There used to be a sort of mystique around going on the internet. Computer science nerds have a habit of describing their digital layer of experience in terms borrowed from the popular mythology of science fiction and post-Dungeons and Dragons fantasy works. The most obvious example of this is ‘cyberspace’—a term that managed to pass itself off as normal despite (or possibly because of) its fruitiness. One less well loved example—one I am fond of for its ability to transmogrify the Newtonian time of computer clocks—is the ‘epoch’.
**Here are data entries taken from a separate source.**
(** C4 (amended).  [NewConfig] runs the options over the resolved
    configuration from first to last, each on the result of the ones before
    it.  Of two options for the same field, the later one decides the
    field's final value when it is [WithDebug], or a string option given a
    non-empty value, and no option after it changes that field; a later
    string option given the empty string leaves the value as the options
    before it made it. *)
Theorem later_override_wins (pre mid post : list Option) :
  (∀ w c, value (NewConfig w (pre ++ post)) = Ok c →
     ∃ envs, value (loadEnv w) = Ok envs ∧
             c = applyOptions post (applyOptions pre (value (resolveConfig w envs)))) ∧
  (∀ c u1 u2, u2 ≠ "" → Forall (keeps DatabaseURL) post →
     DatabaseURL (applyOptions
       (pre ++ WithDatabaseURL u1 :: mid ++ WithDatabaseURL u2 :: post) c) = u2) ∧
  (∀ c u1 u2, u2 ≠ "" → Forall (keeps AuthServiceURL) post →
     AuthServiceURL (applyOptions
       (pre ++ WithAuthServiceURL u1 :: mid ++ WithAuthServiceURL u2 :: post) c) = u2) ∧
  (∀ c d1 d2, Forall (keeps Debug) post →
     Debug (applyOptions (pre ++ WithDebug d1 :: mid ++ WithDebug d2 :: post) c) = d2) ∧
  (∀ c p1 p2, p2 ≠ "" → Forall (keeps Port) post →
     Port (applyOptions (pre ++ WithPort p1 :: mid ++ WithPort p2 :: post) c) = p2) ∧
  (∀ c, applyOptions (pre ++ WithDatabaseURL "" :: post) c = applyOptions (pre ++ post) c ∧
        applyOptions (pre ++ WithAuthServiceURL "" :: post) c = applyOptions (pre ++ post) c ∧
        applyOptions (pre ++ WithPort "" :: post) c = applyOptions (pre ++ post) c).
Proof.
  split; [|split; [|split; [|split; [|split]]]].
  - intros w c Hc. apply NewConfig_Ok_applyOptions in Hc as (envs & Hload & ->).
    exists envs. by rewrite applyOptions_app.
  - intros c u1 u2 Hu Hpost.
    rewrite applyOptions_app, applyOptions_cons, applyOptions_app, applyOptions_cons.
    rewrite (applyOptions_keeps DatabaseURL post _ Hpost).
    by rewrite WithDatabaseURL_set.
  - intros c u1 u2 Hu Hpost.
    rewrite applyOptions_app, applyOptions_cons, applyOptions_app, applyOptions_cons.
    rewrite (applyOptions_keeps AuthServiceURL post _ Hpost).
    by rewrite WithAuthServiceURL_set.
  - intros c d1 d2 Hpost.
    rewrite applyOptions_app, applyOptions_cons, applyOptions_app, applyOptions_cons.
    by rewrite (applyOptions_keeps Debug post _ Hpost).
  - intros c p1 p2 Hp Hpost.
    rewrite applyOptions_app, applyOptions_cons, applyOptions_app, applyOptions_cons.
    rewrite (applyOptions_keeps Port post _ Hpost).
    by rewrite WithPort_set.
  - intros c. by rewrite !applyOptions_app, !applyOptions_cons.
Qed.

(** Two [WithPort] options with a [WithDebug] between and after them:
    the later port wins. *)
Lemma later_override_wins_witness :
  Port (applyOptions
          ([WithDatabaseURL "postgres://x"] ++ WithPort "9000" ::
             [WithDebug true] ++ WithPort "7000" :: [WithDebug false])
          sampleConfig) = "7000".
Proof.
  apply (proj1 (proj2 (proj2 (proj2 (proj2
           (later_override_wins [WithDatabaseURL "postgres://x"] [WithDebug true]
              [WithDebug false])))))).
  - discriminate.
  - repeat constructor.
Defined.

(** ** Resolution of a boolean setting *)

Lemma ParseBool_FormatBool (b : bool) : ParseBool (FormatBool b) = Some b.
Proof. by destruct b. Qed.

Lemma getBoolEnvWithFallback_parsed (w : World) (envs : gmap string string)
    (key : string) (fallback b : bool) :
  ParseBool (getEnvWithFallback w envs key (FormatBool fallback)) = Some b →
  getBoolEnvWithFallback w envs key fallback = (b, []).
Proof. intros H. unfold getBoolEnvWithFallback. by rewrite H. Qed.

Lemma getBoolEnvWithFallback_unparsed (w : World) (envs : gmap string string)
    (key : string) (fallback : bool) :
  ParseBool (getEnvWithFallback w envs key (FormatBool fallback)) = None →
  getBoolEnvWithFallback w envs key fallback =
    (fallback, ["Warning: invalid boolean value for " +:+ key +:+ ", using fallback"]).
Proof. intros H. unfold getBoolEnvWithFallback. by rewrite H. Qed.

(** C7.  [getBoolEnvWithFallback] resolves a string with
    [getEnvWithFallback], the fallback string being the boolean fallback
    printed by [FormatBool], and parses it with [ParseBool]: a string that
    parses gives its boolean, and a string that does not parse gives the
    fallback together with one warning line, not an error.  The literal
    "notabool" does not parse, and a [DEBUG] setting that does not parse
    leaves [Debug] false and does not make [NewConfig] fail. *)
Theorem getBoolEnvWithFallback_bad_literal (w : World) (envs : gmap string string)
    (key : string) (fallback : bool) :
  (∀ b, ParseBool (getEnvWithFallback w envs key (FormatBool fallback)) = Some b →
     getBoolEnvWithFallback w envs key fallback = (b, [])) ∧
  (ParseBool (getEnvWithFallback w envs key (FormatBool fallback)) = None →
     getBoolEnvWithFallback w envs key fallback =
       (fallback, ["Warning: invalid boolean value for " +:+ key +:+ ", using fallback"])) ∧
  ParseBool "notabool" = None ∧
  (value (loadEnv w) = Ok envs →
   ParseBool (getEnvWithFallback w envs "DEBUG" (FormatBool false)) = None →
   Debug (value (resolveConfig w envs)) = false ∧
   ∃ c, value (NewConfig w [WithDatabaseURL "postgres://x"]) = Ok c ∧ Debug c = false).
Proof.
  split; [|split; [|split]].
  - intros b. apply getBoolEnvWithFallback_parsed.
  - apply getBoolEnvWithFallback_unparsed.
  - reflexivity.
  - intros Hload Hbad.
    assert (Hdebug : Debug (value (resolveConfig w envs)) = false).
    { rewrite resolveConfig_value. simpl.
      by rewrite (getBoolEnvWithFallback_unparsed _ _ _ _ Hbad). }
    split; [done|].
    rewrite NewConfig_value, Hload. cbv zeta.
    rewrite applyOptions_cons, applyOptions_nil.
    set (c0 := value (resolveConfig w envs)) in *.
    pose proof (resolveConfig_AuthServiceURL_set w envs) as Hauth. fold c0 in Hauth.
    destruct (validate_cases (WithDatabaseURL "postgres://x" c0))
      as [(Hc & _)|[(_ & Hc & _)|(_ & _ & ->)]]; [done|done|].
    by eexists.
Qed.

(** A dotenv file saying [DEBUG=notabool]: the boolean resolves to the
    fallback with a warning, and the load goes through. *)
Lemma getBoolEnvWithFallback_bad_literal_witness :
  getBoolEnvWithFallback (fileWorld {["DEBUG" := "notabool"]} ∅)
    {["DEBUG" := "notabool"]} "DEBUG" false
    = (false, ["Warning: invalid boolean value for DEBUG, using fallback"]) ∧
  ∃ c, value (NewConfig (fileWorld {["DEBUG" := "notabool"]} ∅)
                [WithDatabaseURL "postgres://x"]) = Ok c ∧ Debug c = false.
Proof.
  destruct (getBoolEnvWithFallback_bad_literal (fileWorld {["DEBUG" := "notabool"]} ∅)
              {["DEBUG" := "notabool"]} "DEBUG" false) as (_ & Hbad & _ & Hload).
  split.
  - apply Hbad. vm_compute. reflexivity.
  - apply Hload; vm_compute; reflexivity.
Defined.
In computer science jargon, an epoch is a fixed point that digital clocks use as a reference for counting time, typically useful for synchronising the internal clocks of many machines. Machines running UNIX family operating systems set their epoch as midnight, the 1st of January, 1970. In a move that feels rather more romantic, Windows NT systems measure time as the number of 100 nanosecond intervals that have passed since the beginning of the previous 400 year cycle of the Gregorian calendar: the 1st of January, 1601. A joke program named ‘sdate’ sets its epoch as the 1st of September, 1993, and formats the date as an unbounded number in reference to that historic month. The genius saxophonist Pharoah Sanders died on the 24th of September, 2022. In other words, he died on the 10,617th of September, 1993.
Before September 1993 the internet was largely used by academics and computing professionals. New users trickled in slowly. The exception came every September when a large influx of new first year university students would pile in, routinely fail to observe proper posting etiquette, and make a nuisance of themselves. September became a by-word for anarchy and ignorance. In 1993, internet service providers began offering access to new users en masse. The September of 1993, in the view of the earliest users, continues to this day. In 1994 a Usenet elder described it as the September that never ended, which has become known more succinctly as the Eternal September.
The absurd date formatting is itself a mechanism of mystique. It calls to mind the unfathomable aching distance of the Hindu kalpa, a temporal ontology of 4.3 billion year cycles that mark the waking and sleeping of Brahma. Where cognition is concerned there aren’t really any possible representations of infinite values. The values instead sometimes get so large that we intuit the limit beyond which further increase becomes irrelevant, so that very large numbers instead begin to behave as though they are infinite. If an immortal man, cursed with continuous sleepless cognition, were left to drift alone in space for a googol years, and then brought home for a year before being left adrift again for a googolplex years, would the unfathomable difference between these two lengths of time even be detectable to him? Could he determine which of the two was shorter? Both timescales defy the touch of consciousness—they are two eternities.
Eternity is one thing, but September is quite another. September is a poetic month; it describes a time of year universally rendered in all world cultures as a period of spiritual ungrounding. It is the time of twilight, and of Earth veering into Heaven’s orbital purview. When we use the internet we do not usually feel as if it is a poetic thing, but that depends on our willingness to engage in its ugly logic. It is a poetry of tunnels; of diagrams and timetables; of panelák steel and flowering ghastly neons. Poetry without nouns or verbs or adjectives, and only of articles and the implied logic of their arrangements. The absurdity of a net, any net, is that it is a surface composed entirely of holes; a substance that exists to support the absence of substance.